I recently came out of a season of hurt.  It doesn't really matter what for, just that it hurt.  All those peppy songs that were on my playlist needed to go.  It was like they were taunting me in their very delight with life.  Off they went, and in their place came a set of music that spoke to the hurting heart.   I don’t know why, but there’s something just a bit exquisite about twisting that knife one turn more, isn’t there?  It’s not that it feels good, but there’s a sense of savoring the pain.  My, that sounds masochistic.  It’s not really that. They say that it’s our trials that build our character.  That’s all nice and cliché, but I think maybe it’s tasting that very hurt that allows us to push past it.

Sometimes I wonder why, when we’re going through hard times, we seek out that music that allows us to wallow just a bit… because we do.  It seems that it would be better for us to jump to that which would motivate us to climb out of it.  But, it’s not the wallowing really. I find it’s more the comfort of knowing that somewhere, at some time, even if just for the time it took them to write that song, there was someone who understood what you felt. There is reassurance in that, in knowing that you aren’t alone.

A couple weeks of wallowing and I found that I didn’t really so much need that reassurance anymore, and the songs I found myself playing were ones that spoke of healing, of surviving, of moving forward.  There are songs for this, too, when you come to the point where you can move away from protecting the hurt, where you’ve emerged from your turtle shell to go on.  (ha!  See what I did there??)  I always appreciate music so much during this part of the healing. 
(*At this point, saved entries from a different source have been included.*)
(** Fuel beyond the weight of the producer changes nothing. *)
Lemma produce_fuel fuel1 fuel2 p k :
  weight p ≤ fuel1 → weight p ≤ fuel2 → produce fuel1 p k = produce fuel2 p k.
Proof.
  revert fuel2 p k.
  induction fuel1 as [|fuel1 IH]; intros [|fuel2] p k H1 H2; simpl; try done.
  - by rewrite weight_0_halt by lia.
  - by rewrite weight_0_halt by lia.
  - destruct (next p) as [p'|m p'|] eqn:Hn; [| |done].
    + destruct (next_internal _ _ Hn). apply IH; lia.
    + destruct (next_send _ _ _ Hn). destruct (sink_send m k); [done|].
      apply IH; lia.
Qed.

(** With [weight] units of fuel the producer comes to its end. *)
Lemma produce_enough fuel p k :
  weight p ≤ fuel → next (produce fuel p k).1 = Halt.
Proof.
  revert p k. induction fuel as [|fuel IH]; intros p k Hw; simpl.
  { apply weight_0_halt. lia. }
  destruct (next p) as [p'|m p'|] eqn:Hn; [| |done].
  - destruct (next_internal _ _ Hn). apply IH. lia.
  - destruct (next_send _ _ _ Hn). destruct (sink_send m k); simpl.
    + by destruct (crash_halt p e).
    + apply IH. lia.
Qed.

(** The interpreter follows the step relation: its result is reached by
    a run on the unbuffered channel in which the consumer takes every
    sample as it is sent. *)
Lemma produce_run fuel p k :
  rtc (sys_step 0) (mkSys p [] (sent k) (sink_closed k))
    (mkSys (produce fuel p k).1 [] (sent (produce fuel p k).2)
       (sink_closed (produce fuel p k).2)).
Proof.
  revert p k. induction fuel as [|fuel IH]; intros p k; simpl; [done|].
  destruct (next p) as [p'|m p'|] eqn:Hn; [| |done].
  - eapply rtc_l; [by apply sys_internal|apply IH].
  - unfold sink_send. destruct k as [ms [|]]; simpl.
    + by eapply rtc_once, sys_send_closed.
    + eapply rtc_l; [by apply sys_handoff|]. apply (IH p' (mkSink _ false)).
Qed.

End produce.
(** ** The schedule is a run *)

Lemma pool_do_step a s s' : pool_do cap a s = Some s' → pool_step cap s s'.
Proof.
  destruct s as [ps b r c]. destruct a as [i| |]; simpl.
  - destruct (ps !! i) as [p|] eqn:Hi; [|done].
    pose proof (take_drop_middle ps i p Hi) as Hps.
    assert (∀ q, <[i := q]> ps = take i ps ++ q :: drop (S i) ps) as Hq.
    { intros q. apply insert_take_drop. by eapply lookup_lt_Some. }
    destruct (next p) as [p'|m p'|] eqn:Hn; [| |done].
    + intros [= <-]. rewrite Hq. rewrite <-Hps at 1. by constructor.
    + destruct c; [intros [= <-]; rewrite Hq; rewrite <-Hps at 1;
                   by econstructor|].
      destruct (decide (length b < cap));
        [intros [= <-]; rewrite Hq; rewrite <-Hps at 1; by constructor|].
      destruct b; [|done]. intros [= <-]. rewrite Hq. rewrite <-Hps at 1.
      constructor; [done|simpl in *; lia].
  - destruct b; [done|]. intros [= <-]. constructor.
  - destruct c; [done|]. intros [= <-]. constructor.
Qed.

Lemma pool_run_steps acts s : rtc (pool_step cap) s (pool_run cap acts s).
Proof.
  revert s. induction acts as [|a acts IH]; intros s; simpl; [done|].
  destruct (pool_do cap a s) as [s'|] eqn:Hdo; simpl; [|apply IH].
  eapply rtc_l; [by eapply pool_do_step|apply IH].
Qed.

End pool.

(** ** Producers of different kinds in one pool *)

(** A producer of any type, packed with its implementation of the
    interface. *)
Record Worker : Type := mkWorker {
  worker_type : Type;
  worker_impl : Producer worker_type;
  worker_state : worker_type;
}.

Definition pack {P : Type} `{Producer P} (p : P) : Worker := mkWorker P _ p.

Definition worker_next (w : Worker) : Move Worker :=
  match @next _ (worker_impl w) (worker_state w) with
  | Internal p' => Internal (mkWorker _ (worker_impl w) p')
  | Send m p' => Send m (mkWorker _ (worker_impl w) p')
  | Halt => Halt
  end.

#[export, refine] Instance worker_producer : Producer Worker := {
  next := worker_next;
  crash w e :=
    mkWorker _ (worker_impl w) (@crash _ (worker_impl w) (worker_state w) e);
  sends w := @sends _ (worker_impl w) (worker_state w);
  weight w := @weight _ (worker_impl w) (worker_state w);
}.
Proof.
  - intros [T I p] w'. unfold worker_next. simpl.
    destruct (next p) as [p'| |] eqn:Hn; intros [= <-]. simpl.
    by apply next_internal.
  - intros [T I p] m w'. unfold worker_next. simpl.
    destruct (next p) as [|m' p'|] eqn:Hn; intros [= <- <-]. simpl.
    by apply next_send.
  - intros [T I p]. unfold worker_next. simpl.
    destruct (next p) eqn:Hn; intros [=]. by apply next_halt.
  - intros [T I p] e. unfold worker_next. simpl.
    by destruct (crash_halt p e) as [-> ->].
Defined.

Section workers.
Context {P : Type} `{Producer P}.
Implicit Types (p : P) (w : Worker).

Lemma pack_sends p : sends (pack p) = sends p.
Proof. done. Qed.

Lemma pack_halt p : next (pack p) = Halt ↔ next p = Halt.
Proof. simpl. unfold worker_next. simpl. by destruct (next p). Qed.

(** A packed producer moves as the producer it packs. *)
Lemma pack_moves p w : moves (pack p) w → ∃ p', w = pack p' ∧ moves p p'.
Proof.
  unfold moves. simpl. unfold worker_next. simpl.
  destruct (next p) as [p'|m p'|]; intros [Hn|[m' Hn]]; simplify_eq;
    exists p'; eauto.
Qed.

Lemma pack_rtc_moves p w :
  rtc moves (pack p) w → ∃ p', w = pack p' ∧ rtc moves p p'.
Proof.
  intros Hrun. remember (pack p) as w0 eqn:Hw. revert p Hw.
  induction Hrun as [w|w w1 w2 Hm _ IH]; intros p ->; [by exists p|].
  apply pack_moves in Hm as (p1 & -> & ?).
  destruct (IH p1 eq_refl) as (p' & -> & ?). exists p'.
  split; [done|]. by eapply rtc_l.
Qed.

End workers.
(* ===== verification/SqlSyntax.v ===== *)
(** * The text of a query: lexer, parser and evaluation

    The scraper hands the server a text.  This file gives the fragment of
    SQL that text is written in a syntax and a meaning of its own, so that
    what the query selects is derived from its text and not only asserted
    of it: a lexer ([lex]) and a parser ([parse_query]) for statements of
    the shape

      SELECT e, ... FROM table alias LEFT JOIN table alias ON c
      WHERE c ORDER BY e;

    with conditions that are conjunctions of [=], [!=] and [IS NULL], and
    an evaluator ([eval_query]) over tables with named columns, built
    from the operators of [Sql].  Keywords are recognised in any case;
    a column is referred to by its alias-qualified name.  The evaluator
    refuses a query that names a table the server does not have or a
    column that is not in scope, as a server does when it prepares a
    statement. *)

From S2P Require Import Prelude Prometheus Database Sql.

(** ** Tokens *)

Inductive token : Type :=
| TWord (w : string)
| TString (s : string)
| TSym (s : string).

#[export] Instance token_eq_dec : EqDecision token.
Proof. solve_decision. Defined.

Definition is_space (c : ascii) : bool :=
  bool_decide (byte_of c ∈ [32; 9; 10; 13]%N).

Definition is_word_char (c : ascii) : bool :=
  is_alpha c || is_digit c || is_underscore c || bool_decide (c = "."%char).

Definition is_op_char (c : ascii) : bool :=
  bool_decide (c ∈ ["="; "!"; "<"; ">"]%char).

Definition is_punct (c : ascii) : bool :=
  bool_decide (c ∈ [","; ";"]%char).

Definition snoc (s : string) (c : ascii) : string := s +:+ String c "".

Inductive lex_state : Type :=
| LStart
| LWord (acc : string)
| LOp (acc : string)
| LString (acc : string).

(** A character read between two tokens. *)
Definition lex_start (c : ascii) : option (lex_state * list token) :=
  if is_space c then Some (LStart, [])
  else if is_word_char c then Some (LWord (String c ""), [])
  else if is_op_char c then Some (LOp (String c ""), [])
  else if bool_decide (c = "'"%char) then Some (LString "", [])
  else if is_punct c then Some (LStart, [TSym (String c "")])
  else None.

Definition lex_step (st : lex_state) (c : ascii)
    : option (lex_state * list token) :=
  match st with
  | LStart => lex_start c
  | LWord w =>
      if is_word_char c then Some (LWord (snoc w c), [])
      else '(st', out) ← lex_start c; Some (st', TWord w :: out)
  | LOp o =>
      if is_op_char c then Some (LOp (snoc o c), [])
      else '(st', out) ← lex_start c; Some (st', TSym o :: out)
  | LString s =>
      if bool_decide (c = "'"%char) then Some (LStart, [TString s])
      else Some (LString (snoc s c), [])
  end.

(** The end of the text: a literal left open is an error. *)
Definition lex_flush (st : lex_state) : option (list token) :=
  match st with
  | LStart => Some []
  | LWord w => Some [TWord w]
  | LOp o => Some [TSym o]
  | LString _ => None
  end.

Fixpoint lex_from (st : lex_state) (s : string) : option (list token) :=
  match s with
  | EmptyString => lex_flush st
  | String c s' =>
      '(st', out) ← lex_step st c;
      rest ← lex_from st' s';
      Some (out ++ rest)
  end.

Definition lex : string → option (list token) := lex_from LStart.

(** ** Abstract syntax *)

Inductive expr : Type :=
| EColumn (name : string)
| EString (s : string).

Inductive cond : Type :=
| CEq (a b : expr)
| CNe (a b : expr)
| CIsNull (a : expr)
| CAnd (c1 c2 : cond).

Record table_ref : Type := mkTableRef {
  tr_table : string;
  tr_alias : string;
}.

Record query : Type := mkQuery {
  q_select : list expr;
  q_from : table_ref;
  q_join : table_ref;
  q_on : cond;
  q_where : cond;
  q_order_by : expr;
}.

#[export] Instance expr_eq_dec : EqDecision expr.
Proof. solve_decision. Defined.
#[export] Instance cond_eq_dec : EqDecision cond.
Proof. solve_decision. Defined.
#[export] Instance table_ref_eq_dec : EqDecision table_ref.
Proof. solve_decision. Defined.
#[export] Instance query_eq_dec : EqDecision query.
Proof. solve_decision. Defined.

(** ** Parser *)

(** [w] is the keyword [k], in any case; [k] is given in lower case. *)
Definition kw (k w : string) : bool := bool_decide (fold_case w = k).

Definition reserved : list string :=
  ["select"; "from"; "left"; "join"; "on"; "where"; "and"; "order"; "by";
   "is"; "null"].

Definition parse_expr (t : token) : option expr :=
  match t with
  | TWord w =>
      if bool_decide (fold_case w ∈ reserved) then None else Some (EColumn w)
  | TString s => Some (EString s)
  | TSym _ => None
  end.

Definition expect (k : string) (ts : list token) : option (list token) :=
  match ts with
  | TWord w :: rest => if kw k w then Some rest else None
  | _ => None
  end.

Definition parse_cmp (a : token) (op : string) (b : token) : option cond :=
  x ← parse_expr a; y ← parse_expr b;
  if bool_decide (op = "=") then Some (CEq x y)
  else if bool_decide (op = "!=") || bool_decide (op = "<>") then Some (CNe x y)
  else None.

Definition conj (acc : option cond) (c : cond) : cond :=
  match acc with
  | None => c
  | Some c0 => CAnd c0 c
  end.

(** A conjunction of predicates, associated to the left as [AND] is. *)
Fixpoint parse_conj (acc : option cond) (ts : list token) {struct ts}
    : option (cond * list token) :=
  match ts with
  | a :: TSym op :: b :: rest =>
      match parse_cmp a op b with
      | None => None
      | Some p =>
          match rest with
          | TWord w :: rest' =>
              if kw "and" w then parse_conj (Some (conj acc p)) rest'
              else Some (conj acc p, rest)
          | _ => Some (conj acc p, rest)
          end
      end
  | a :: TWord k1 :: TWord k2 :: rest =>
      if kw "is" k1 && kw "null" k2 then
        match parse_expr a with
        | None => None
        | Some x =>
            match rest with
            | TWord w :: rest' =>
                if kw "and" w then parse_conj (Some (conj acc (CIsNull x))) rest'
                else Some (conj acc (CIsNull x), rest)
            | _ => Some (conj acc (CIsNull x), rest)
            end
        end
      else None
  | _ => None
  end.

Fixpoint parse_select (ts : list token) {struct ts}
    : option (list expr * list token) :=
  match ts with
  | t :: TSym s :: rest =>
      if bool_decide (s = ",") then
        e ← parse_expr t; '(es, r) ← parse_select rest; Some (e :: es, r)
      else e ← parse_expr t; Some ([e], TSym s :: rest)
  | t :: rest => e ← parse_expr t; Some ([e], rest)
  | [] => None
  end.

Definition parse_table (ts : list token) : option (table_ref * list token) :=
  match ts with
  | TWord t :: TWord a :: rest =>
      if bool_decide (fold_case t ∈ reserved) || bool_decide (fold_case a ∈ reserved)
      then None else Some (mkTableRef t a, rest)
  | _ => None
  end.

Definition parse_end (ts : list token) : option unit :=
  match ts with
  | [] => Some ()
  | [TSym s] => if bool_decide (s = ";") then Some () else None
  | _ => None
  end.

Definition parse_query (ts : list token) : option query :=
  ts ← expect "select" ts; '(sel, ts) ← parse_select ts;
  ts ← expect "from" ts; '(tl, ts) ← parse_table ts;
  ts ← expect "left" ts; ts ← expect "join" ts; '(tr, ts) ← parse_table ts;
  ts ← expect "on" ts; '(on, ts) ← parse_conj None ts;
  ts ← expect "where" ts; '(wh, ts) ← parse_conj None ts;
  ts ← expect "order" ts; ts ← expect "by" ts;
  match ts with
  | t :: ts => e ← parse_expr t; parse_end ts;; Some (mkQuery sel tl tr on wh e)
  | [] => None
  end.

Definition parse (text : string) : option query := lex text ≫= parse_query.

(** ** Evaluation *)

(** A table of the server: its column names and its rows. *)
Record table : Type := mkTable {
  tbl_columns : list string;
  tbl_rows : list (list sqlval);
}.

Definition schema : Type := string → option table.

(** A row in scope: qualified column names and their values. *)
Definition env : Type := list (string * sqlval).

Fixpoint env_get (name : string) (ρ : env) : sqlval :=
  match ρ with
  | [] => None
  | (n, v) :: ρ' => if bool_decide (n = name) then v else env_get name ρ'
  end.

Definition qualified (alias column : string) : string :=
  alias +:+ "." +:+ column.

Definition bind_row (alias : string) (columns : list string)
    (values : list sqlval) : env :=
  zip (qualified alias <$> columns) values.

(** The row a [LEFT JOIN] pads an unmatched left row with. *)
Definition null_row (alias : string) (columns : list string) : env :=
  (λ c, (qualified alias c, None)) <$> columns.

Definition expr_ok (scope : list string) (e : expr) : bool :=
  match e with
  | EColumn n => bool_decide (n ∈ scope)
  | EString _ => true
  end.

Fixpoint cond_ok (scope : list string) (c : cond) : bool :=
  match c with
  | CEq a b | CNe a b => expr_ok scope a && expr_ok scope b
  | CIsNull a => expr_ok scope a
  | CAnd c1 c2 => cond_ok scope c1 && cond_ok scope c2
  end.

Section eval.
Context `{Collation}.

Definition eval_expr (ρ : env) (e : expr) : sqlval :=
  match e with
  | EColumn n => env_get n ρ
  | EString s => Some s
  end.

Fixpoint eval_cond (ρ : env) (c : cond) : tv :=
  match c with
  | CEq a b => sql_eq (eval_expr ρ a) (eval_expr ρ b)
  | CNe a b => sql_ne (eval_expr ρ a) (eval_expr ρ b)
  | CIsNull a => sql_is_null (eval_expr ρ a)
  | CAnd c1 c2 => tv_and (eval_cond ρ c1) (eval_cond ρ c2)
  end.

(** The row of the join in scope after [FROM]: the left row and the right
    row, or [NULL]s in its place. *)
Definition joined_env (pad : env) (p : env * option env) : env :=
  p.1 ++ default pad p.2.

Definition eval_query (db : schema) (q : query) : option (list RawRow) :=
  L ← db (tr_table (q_from q));
  R ← db (tr_table (q_join q));
  let aL := tr_alias (q_from q) in
  let aR := tr_alias (q_join q) in
  let scope :=
    (qualified aL <$> tbl_columns L) ++ (qualified aR <$> tbl_columns R) in
  if cond_ok scope (q_on q) && cond_ok scope (q_where q) &&
     forallb (expr_ok scope) (q_order_by q :: q_select q)
  then
    let ρ := joined_env (null_row aR (tbl_columns R)) in
    Some ((λ p, eval_expr (ρ p) <$> q_select q) <$>
          order_by (λ p, eval_expr (ρ p) (q_order_by q))
            (where_ (λ p, eval_cond (ρ p) (q_where q))
               (left_join (λ l r, eval_cond (l ++ r) (q_on q))
                  (bind_row aL (tbl_columns L) <$> tbl_rows L)
                  (bind_row aR (tbl_columns R) <$> tbl_rows R))))
  else None.

(** A server answers a text with the rows it evaluates to. *)
Definition run_query (db : schema) (text : string) : option (list RawRow) :=
  parse text ≫= eval_query db.

(** The rows of a query in scope. *)
Lemma eval_query_Some db q L R :
  db (tr_table (q_from q)) = Some L →
  db (tr_table (q_join q)) = Some R →
  let scope := (qualified (tr_alias (q_from q)) <$> tbl_columns L) ++
               (qualified (tr_alias (q_join q)) <$> tbl_columns R) in
  cond_ok scope (q_on q) && cond_ok scope (q_where q) &&
    forallb (expr_ok scope) (q_order_by q :: q_select q) = true →
  let ρ := joined_env (null_row (tr_alias (q_join q)) (tbl_columns R)) in
  eval_query db q =
    Some ((λ p, eval_expr (ρ p) <$> q_select q) <$>
          order_by (λ p, eval_expr (ρ p) (q_order_by q))
            (where_ (λ p, eval_cond (ρ p) (q_where q))
               (left_join (λ l r, eval_cond (l ++ r) (q_on q))
                  (bind_row (tr_alias (q_from q)) (tbl_columns L) <$> tbl_rows L)
                  (bind_row (tr_alias (q_join q)) (tbl_columns R) <$> tbl_rows R)))).
Proof.
  intros HL HR scope Hok ρ. subst scope ρ. unfold eval_query.
  rewrite HL, HR. cbn [mbind option_bind]. cbv zeta. by rewrite Hok.
Qed.

(** A query that names a table the server does not have is refused. *)
Lemma eval_query_no_table db q :
  db (tr_table (q_from q)) = None ∨ db (tr_table (q_join q)) = None →
  eval_query db q = None.
Proof.
  unfold eval_query. intros [->| ->]; [done|].
  by destruct (db (tr_table (q_from q))).
Qed.

End eval.

(** ** Properties of the lexer and the parser *)

(** White space between tokens has no meaning. *)
Lemma lex_from_space c s :
  is_space c = true → lex_from LStart (String c s) = lex_from LStart s.
Proof.
  intros Hc. simpl. unfold lex_start. rewrite Hc. simpl.
  by destruct (lex_from LStart s).
Qed.

(** A condition the parser accepts leaves fewer tokens than it was given. *)
Lemma parse_conj_length acc ts c rest :
  parse_conj acc ts = Some (c, rest) → length rest < length ts.
Proof.
  revert acc c rest. induction ts as [ts IH] using (induction_ltof1 _ length).
  unfold ltof in IH. intros acc c rest.
  destruct ts as [|a [|[k1| |op] [|b ts]]]; try done; simpl.
  - destruct b as [k2| |]; try done.
    destruct (kw "is" k1 && kw "null" k2); [|done].
    destruct (parse_expr a); [|done].
    destruct ts as [|[w| |] ts']; try (intros [= <- <-]; simpl; lia).
    destruct (kw "and" w); [|intros [= <- <-]; simpl; lia].
    intros Hrec%IH; simpl in *; lia.
  - destruct (parse_cmp a op b); [|done].
    destruct ts as [|[w| |] ts']; try (intros [= <- <-]; simpl; lia).
    destruct (kw "and" w); [|intros [= <- <-]; simpl; lia].
    intros Hrec%IH; simpl in *; lia.
Qed.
“Climbing out” seems to describe the process so well.  You start up the incline to the top, but there are always those moments where you want to give up.  It’s too hard, you can’t do it, and there’s the inclination to give up and fall back to the bottom.  Sure, it’s dark and cold down there, but you don’t have to work so hard.  Admittedly, I don’t really do a lot of climbing out of holes in my real life, so I suppose I can’t compare accurately.  But it SEEMS like it would be a good metaphor.  Right, so you’re wanting to give up… and it’s at these moments when you just can’t go on anymore that music is so valuable.  It becomes that friend at your side that says “keep going… you’re almost there.”  And combined with the REAL friends saying the same thing, it makes reaching the top quite attainable.

And now, here we are at the top.  I look behind me at the six weeks that came before and I’m grateful for the music that got me through.  Thank you, my melodic friends, for being what I needed when I needed you.  I daresay there will come a time that I will need you again… and in truth, there are a couple of you that I came to love so much that you’ll get to stick around awhile yet. 

But right now, I’m ready to smile again.  I’m ready to laugh.  So welcome back, Footloose and Top Gun.  Welcome back, Brad and Little Big Town.  Welcome back, Mellencamp and Billy Joel.  I rather think that I’ve missed you and I’m ready to do a little more dancing.  I believe there’s a song for that, too.

I almost feel that I need to apologize to you, my friends and readers.  This became far more personal than I had intended when I started writing.  The blog I originally wrote in my head was far more generic!! I didn’t really want to write about this just yet.  I’m not sure I wanted to let you in this far.  I’m not sure I do even now, and I’m not sure I’ll hit that submit button come the morning.

Vulnerability comes with a price, and not one I always like paying.  But there seems little reason to do this without an attempt at honesty and openness.  Isn’t that part of why we blog?  So, if you’re reading this, it means I decided to trust you.  It means I decided to let you in.  And it means I’m hoping you love me enough to honor that.